Тем вечером, спрятавшись под одеялом и рыдая, я обещаю себе: неважно, сколько это займет времени, но я снова стану той Зои, в которую влюбилась Сара.
Потому что никого другого я любить не хочу.
23
Я просыпаюсь посреди ночи. Такого обычно не случается, но я понимаю, почему это произошло, когда рукой пытаюсь нащупать Зои: ее нет рядом. На месте, где она лежала, пусто и холодно. В комнате все так же темно, и ее вещи валяются на полу около кровати.
Я встаю, одетый только в боксеры, и, потирая заспанные глаза, иду в гостиную. Никого. Мой взгляд падает на кухонную стойку, на которой лежат упаковки с едой: куриная грудка, плитки шоколада, хлеб, сыр, хлопья…
Я в замешательстве хмурюсь. Что это, черт возьми, такое? Мне даже хочется улыбнуться, когда я представляю Зои, которая проснулась ради ночного перекуса. Но на сердце неспокойно. Что-то не так, я нутром это чую.
Я слышу шум, доносящийся из ванной. Я осторожно подхожу к ней и шепчу:
– Зои?..
В коридор из-за приоткрытой двери падает луч света. Я не захожу внутрь – вдруг она не готова меня видеть. Что, если она заболела? Я уже собираюсь снова ее позвать, как вдруг случайно замечаю ее отражение в зеркале.
Она наклоняется над унитазом, и, решив, что она действительно заболела, я широко распахиваю дверь.
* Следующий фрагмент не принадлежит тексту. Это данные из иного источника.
(** [calculate_net_gain(s, apy, t, deal, symbol)] on the integers [main]
    passes.  [apy / 100] and [t / 365] are true divisions of [int]s, and
    [s * interest_rate] and [deal * (1 - interest_rate)] convert [s] and
    [deal] to floats: each raises [OverflowError] on an integer beyond the
    floats, before the analysis is called.  The arithmetic itself is exact.
    With [deal = 0] and a forecast that is not positive the code divides a
    numpy float by zero (an infinite or not-a-number loss, with a warning);
    the model has no such value and raises there: every statement below
    takes [deal] positive, as [process_parameters] ensures. *)
Definition calculate_net_gain (s apy t deal : Z) (symbol : string)
  : Py.result net_gain_result :=
  apy_fraction <- Py.int_truediv apy 100 ;;
  t_years <- Py.int_truediv t 365 ;;
  let interest_rate := apy_fraction * t_years in
  s_float <- Py.float_of_int s ;;
  let interest := s_float * interest_rate in
  deal_float <- Py.float_of_int deal ;;
  let breakeven_price := deal_float * (1 - interest_rate) in
  analysis_report <- auto_ta_analysis symbol "1h" (t * 2)%Z deal ;;
  analysis_feedback <- Feedback.ta_report_feedback fmt analysis_report None ;;
  let predicted_price := base_case (r_montecarlo analysis_report) in
  purchase_loss <-
    (if Qle_bool predicted_price deal_float then
       if (deal =? 0)%Z then Py.raise Py.ZeroDivisionError
       else Py.ret (s_float * (1 - predicted_price / deal_float))
     else Py.ret 0) ;;
  let net_gain := interest - purchase_loss in
  Py.ret {| investment_amount := s;
            apy := apy;
            time_period := t;
            deal_price := deal;
            interest_rate := interest_rate;
            interest := interest;
            analysis_feedback := analysis_feedback;
            breakeven_price := breakeven_price;
            predicted_price := predicted_price;
            purchase_loss := purchase_loss;
            net_gain := net_gain |}.

End Evaluator.

End Calculator.

(** ** main.py: the handler of the parameter message *)

Module Main.
(** * Decision-route backend: a shallow embedding of [main.py]

    The development follows the source file top to bottom:
    Python strings and the few built-ins the code calls, the [re] pattern
    of the budget extraction with a backtracking matcher, the pydantic
    models, the object store in which [Recommendation] instances live,
    [_generate_recommendations] and the [/api/decision/analyze] handler.
    The theorems about them come last. *)

From Stdlib Require Import ZArith List String Ascii Bool Lia.
From stdpp Require Import base list option.

Local Open Scope Z_scope.

(** ** Python strings *)

(** A Python [str] is a sequence of Unicode code points; [len] counts
    them. *)
Definition str := list Z.

Module Utf8.

(** The source file is UTF-8; its literals are written here as Rocq
    strings (byte sequences) and decoded to code points. *)
Fixpoint decode (bs : list Z) : str :=
  match bs with
  | [] => []
  | b0 :: r0 =>
      if b0 <? 0x80 then b0 :: decode r0
      else if b0 <? 0xE0 then
        match r0 with
        | b1 :: r1 => ((b0 - 0xC0) * 64 + (b1 - 0x80)) :: decode r1
        | _ => []
        end
      else if b0 <? 0xF0 then
        match r0 with
        | b1 :: b2 :: r2 =>
            ((b0 - 0xE0) * 4096 + (b1 - 0x80) * 64 + (b2 - 0x80)) :: decode r2
        | _ => []
        end
      else
        match r0 with
        | b1 :: b2 :: b3 :: r3 =>
            ((b0 - 0xF0) * 262144 + (b1 - 0x80) * 4096
             + (b2 - 0x80) * 64 + (b3 - 0x80)) :: decode r3
        | _ => []
        end
  end.

Definition bytes (s : string) : list Z :=
  map (fun a => Z.of_N (N_of_ascii a)) (list_ascii_of_string s).

End Utf8.

(** [py "..."] is the Python literal ["..."]. *)
Definition py (s : string) : str := Utf8.decode (Utf8.bytes s).

(** [Py_UNICODE_ISSPACE]: what [str.strip] removes and what [\s] matches
    on a [str] pattern. *)
Definition isspace (c : Z) : bool :=
  ((9 <=? c) && (c <=? 13)) || ((28 <=? c) && (c <=? 32))
  || (c =? 0x85) || (c =? 0xA0) || (c =? 0x1680)
  || ((0x2000 <=? c) && (c <=? 0x200A))
  || (c =? 0x2028) || (c =? 0x2029) || (c =? 0x202F)
  || (c =? 0x205F) || (c =? 0x3000).

(** The part of the Unicode character database that [str.lower], the
    pattern class [\d] and [int] consult.  CPython reads all three from
    its generated tables: [\d] on a [str] pattern is
    [Py_UNICODE_ISDECIMAL], that is [Py_UNICODE_TODECIMAL c >= 0], and
    [int] converts the same characters with [Py_UNICODE_TODECIMAL].
    A decimal digit is no blank, sign or underscore. *)
Class Unicode := {
  lower : str -> str;
  to_decimal : Z -> option Z;
  decimal_plain : forall c d, to_decimal c = Some d ->
    isspace c = false /\ c <> 43 /\ c <> 45 /\ c <> 95
}.

Fixpoint lstrip (s : str) : str :=
  match s with
  | c :: s' => if isspace c then lstrip s' else s
  | [] => []
  end.

Definition rstrip (s : str) : str := rev (lstrip (rev s)).

(** [s.strip()] *)
Definition strip (s : str) : str := rstrip (lstrip s).

(** [s.startswith(p)], returning the rest of [s] *)
Fixpoint strip_prefix (p s : str) : option str :=
  match p, s with
  | [], _ => Some s
  | a :: p', b :: s' => if a =? b then strip_prefix p' s' else None
  | _ :: _, [] => None
  end.

(** [k in text] for two strings: substring containment *)
Fixpoint contains (k text : str) : bool :=
  match strip_prefix k text with
  | Some _ => true
  | None => match text with
            | [] => false
            | _ :: text' => contains k text'
            end
  end.

(** The truth value of a string: false when empty. *)
Definition truthy (s : str) : bool :=
  match s with
  | [] => false
  | _ :: _ => true
  end.

(** [a == b] on strings *)
Fixpoint str_eqb (a b : str) : bool :=
  match a, b with
  | [], [] => true
  | x :: a', y :: b' => (x =? y) && str_eqb a' b'
  | _, _ => false
  end.

(** [x in l] for a list [l] of strings *)
Definition member (x : str) (l : list str) : bool := existsb (str_eqb x) l.

(** [any(k in text for k in ks)] *)
Definition any_in (ks : list str) (text : str) : bool :=
  existsb (fun k => contains k text) ks.

Module Format.

(** The characters of a decimal numeral. *)
Fixpoint codes (d : Decimal.uint) : str :=
  match d with
  | Decimal.Nil => []
  | Decimal.D0 d' => 48 :: codes d'
  | Decimal.D1 d' => 49 :: codes d'
  | Decimal.D2 d' => 50 :: codes d'
  | Decimal.D3 d' => 51 :: codes d'
  | Decimal.D4 d' => 52 :: codes d'
  | Decimal.D5 d' => 53 :: codes d'
  | Decimal.D6 d' => 54 :: codes d'
  | Decimal.D7 d' => 55 :: codes d'
  | Decimal.D8 d' => 56 :: codes d'
  | Decimal.D9 d' => 57 :: codes d'
  end.

(** Decimal digits of a non-negative integer, most significant first. *)
Definition digits (n : Z) : str := codes (N.to_uint (Z.to_N n)).

(** A comma before every group of three digits, counted from the
    right; the argument is the reversed digit string. *)
Fixpoint group3 (rds : str) : str :=
  match rds with
  | a :: b :: c :: ((_ :: _) as rest) => a :: b :: c :: 44 :: group3 rest
  | _ => rds
  end.

(** [f"{n:,}"] *)
Definition thousands (n : Z) : str :=
  let body := rev (group3 (rev (digits (Z.abs n)))) in
  if n <? 0 then 45 :: body else body.

End Format.

(** ** The [re] module, as far as the source uses it *)

Module Re.

(** Pattern syntax: the constructs that occur in the budget pattern. *)
Inductive regex :=
| Lit (l : str)                    (* a literal string *)
| Digit                            (* \d *)
| Space                            (* \s *)
| Seq (r1 r2 : regex)              (* r1r2 *)
| Alt (r1 r2 : regex)              (* r1|r2, left alternative first *)
| Opt (r : regex)                  (* r?, greedy *)
| Rep (lo hi : nat) (r : regex)    (* r{lo,hi}, greedy *)
| Group (n : nat) (r : regex).     (* (r), capture group number n *)

(** Capture groups set so far, latest first. *)
Definition groups := list (nat * str).

(** A match object: the matched text and its groups. *)
Record Match := { whole : str; captured : groups }.

Section Matcher.
Context `{Unicode}.
Context {R : Type}.

(** Backtracking matcher in continuation-passing style:
    [matchr r s g k] matches [r] at the front of [s] and hands the
    rest of the input and the groups to [k]; when [k] fails, the next
    way of matching [r] is tried, in the order of [sre]: longest
    repetition first, left alternative first. *)
Fixpoint matchr (r : regex) (s : str) (g : groups)
    (k : str -> groups -> option R) {struct r} : option R :=
  match r with
  | Lit l =>
      match strip_prefix l s with
      | Some s' => k s' g
      | None => None
      end
  | Digit =>
      match s with
      | c :: s' => if to_decimal c is Some _ then k s' g else None
      | [] => None
      end
  | Space =>
      match s with
      | c :: s' => if isspace c then k s' g else None
      | [] => None
      end
  | Seq r1 r2 => matchr r1 s g (fun s' g' => matchr r2 s' g' k)
  | Alt r1 r2 =>
      match matchr r1 s g k with
      | Some x => Some x
      | None => matchr r2 s g k
      end
  | Opt r1 =>
      match matchr r1 s g k with
      | Some x => Some x
      | None => k s g
      end
  | Rep lo hi r1 =>
      (fix rep (lo hi : nat) (s : str) (g : groups)
           (k : str -> groups -> option R) {struct hi} : option R :=
         match hi with
         | O => if lo is O then k s g else None
         | S hi' =>
             match matchr r1 s g
                     (fun s' g' => rep (Nat.pred lo) hi' s' g' k) with
             | Some x => Some x
             | None => if lo is O then k s g else None
             end
         end) lo hi s g k
  | Group n r1 =>
      matchr r1 s g
        (fun s' g' =>
           k s' ((n, take (length s - length s')%nat s) :: g'))
  end.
И застываю на месте. По моей спине до самой груди пробегает леденящая дрожь, и я не двигаюсь, не зная, что мне делать. Беспомощный.
– Что за…
Зои стоит на коленях на холодном полу, прикрытая одной лишь футболкой, и явно пытается вызвать у себя рвоту. Ее розовые волосы, словно занавес, закрывают ее красивое, плачущее лицо, а хрупкие плечи сотрясаются от жестокости, которой она сама себя подвергает.
Я знаю, что она слышала, что я вошел, и тем не менее она не останавливается и глубоко засовывает три пальца в открытый рот.
Сцена, леденящая душу.
Черт, нет.
Мое сердце разбивается на тысячи опадающих к ногам частей.
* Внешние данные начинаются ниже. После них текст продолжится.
(** X1: a cancel whose order is in the store and whose time parses marks
    the order CANCELLED, stamps the time, hands the order to the host once
    (no trade), leaves every other order alone and refreshes the account's
    entry of the Liveness Ledger. *)
Theorem on_transaction_order_cancel
    (env : Env) (data : dict) (now : datetime) (w : world)
    (id : string) (l : loc) (t : pyval) :
  dict_lookup data "type" = Some (PStr "ORDER_CANCEL") ->
  transaction_order_id "id" data = Some (PStr id) ->
  orders (gw w) !! id = Some l ->
  time_of env data = Ok t ->
  exists w',
    on_transaction env data now w = (Ok tt, w')
    /\ trace w' = trace w ++ [gateway_on_order l]
    /\ heap (gw w') l = cancelled t (heap (gw w) l)
    /\ (forall l', l' <> l -> heap (gw w') l' = heap (gw w) l')
    /\ orders (gw w') = orders (gw w)
    /\ trans_latest_stream_time w'
       = <[account_id env := now]> (trans_latest_stream_time w).
Proof.
  intros Htype Hid Hfound Ht.
  destruct (on_order_canceled_found env data w id l Hid Hfound)
    as (w1 & Hl & Hothers & Horders & Htrace & _ & Htl & Hrun).
  rewrite Ht in Hrun.
  rewrite (on_transaction_dispatch _ _ _ _ _ the_on_order_canceled Htype eq_refl).
  cbn [call_transaction_callback]. unfold order_setattr in Hrun.
  rewrite bind_modify, emit_run in Hrun. rewrite (bind_ok _ _ _ _ _ Hrun).
  eexists. split; [reflexivity|].
  cbn [trace set_trace set_gw gw heap orders trans_latest_stream_time
       set_trans_latest_stream_time].
  rewrite Pos.eqb_refl, Hl, Htrace, Horders, Htl. repeat split.
  intros l' Hne. pose proof Hne as Hne'. apply Pos.eqb_neq in Hne'.
  rewrite Hne'. now apply Hothers.
Qed.

(** X2: a cancel whose order is in the store but whose time is missing or
    does not parse raises after line 248 has run: the order is left
    CANCELLED with its old time, the host is not told, and the account's
    entry of the Liveness Ledger is not refreshed. *)
Theorem on_transaction_order_cancel_without_time
    (env : Env) (data : dict) (now : datetime) (w : world)
    (id : string) (l : loc) (e : exc) :
  dict_lookup data "type" = Some (PStr "ORDER_CANCEL") ->
  transaction_order_id "id" data = Some (PStr id) ->
  orders (gw w) !! id = Some l ->
  time_of env data = Raise e ->
  exists w',
    on_transaction env data now w = (Raise e, w')
    /\ trace w' = trace w
    /\ order_status (heap (gw w') l) = CANCELLED
    /\ order_time (heap (gw w') l) = order_time (heap (gw w) l)
    /\ trans_latest_stream_time w' = trans_latest_stream_time w.
Proof.
  intros Htype Hid Hfound Ht.
  destruct (on_order_canceled_found env data w id l Hid Hfound)
    as (w1 & Hl & _ & _ & Htrace & _ & Htl & Hrun).
  rewrite Ht in Hrun.
  rewrite (on_transaction_dispatch _ _ _ _ _ the_on_order_canceled Htype eq_refl).
  cbn [call_transaction_callback]. rewrite (bind_raise _ _ _ _ _ Hrun).
  exists w1. rewrite Hl. repeat split; assumption.
Qed.
(** * PB86 8-button schematic: the PDF renderer of
      hardware/schematics/generate_schematic_pdf.py

    The script is one straight-line function, [create_schematic_pdf], that
    issues a fixed sequence of reportlab canvas calls while it moves a
    vertical cursor [y] down the page, saves the canvas and prints a
    confirmation line.

    Embedding.
    - Python floats are IEEE binary64 numbers: they are Rocq's primitive
      floats, and every coordinate is computed with the very operations of
      the source, in the source's order.  Integer literals multiplied with a
      float ([1*inch]) are promoted by Python to the same binary64 value the
      float literal [1] denotes.
    - Python [str] values are UTF-8 encoded [string]s.
    - The function body is written in a small monad, [Script]: a state
      monad over the local variable [y] that also records the library calls
      the function makes, in order.  No call of the function returns a value
      the function inspects, so the calls it makes do not depend on what the
      library does.
    - The library (reportlab's canvas, the file system, standard output) is
      a transition system on a [World]; [exec] runs a recorded sequence of
      calls on it and stops at the first call that raises, as Python does
      when no handler is installed. *)

From Stdlib Require Import Floats.PrimFloat.
From Stdlib Require Import ZArith List String Lia.
From stdpp Require Import base option list strings gmap.
Import ListNotations.

Set Warnings "-inexact-float".

(** ** reportlab constants *)

(** Modelled from the spec: [reportlab.lib.units] is not part of the
    sources.  The canvas is addressed in points, 72 to the inch, and
    reportlab derives the metric units from the inch. *)
Module units.
Definition inch : float := 72.0%float.
Definition cm : float := (inch / 2.54)%float.
Definition mm : float := (cm * 0.1)%float.
End units.

(** Modelled from the spec: [reportlab.lib.pagesizes] is not part of the
    sources.  A4 is 210mm by 297mm, about 595 by 842 points. *)
Module pagesizes.
Definition A4 : float * float :=
  ((210 * units.mm)%float, (297 * units.mm)%float).
End pagesizes.

(** ** The canvas *)

Definition RGB : Type := float * float * float.

(** Modelled from the spec: [reportlab.lib.colors.black]. *)
Definition black : RGB := (0%float, 0%float, 0%float).

(** What ends up on a page: a string placed with the font and fill color in
    force when it was drawn, or a stroked line. *)
Record Text : Type := mkText {
  t_x : float;
  t_y : float;
  t_font : string;
  t_size : Z;
  t_fill : RGB;
  t_text : string
}.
– Зои, перестань, – в шоке шепчу я.
Я пытаюсь коснуться ее, но она грубо меня отталкивает и засовывает палец все дальше в глотку.
– Проваливай, Джейсон. Какого хрена больше ничего не лезет?! – злится она, плача еще сильнее.
Я словно прирос к полу: я слишком шокирован, чтобы как-то реагировать. Что я должен сделать? Остановить ее? Наоборот, не мешать ей?
Я смотрю, как она захлебывается в рыданиях, упершись локтями в ободок и обхватив голову руками. Теперь уже точно хватит.
– Достаточно, – резко говорю я. – Ты себе только хуже делаешь.
– Свали, говорю!
Я игнорирую ее слова и пытаюсь оттащить от туалета. Она вырывается и, матеря меня, бьет по рукам и царапает пальцы.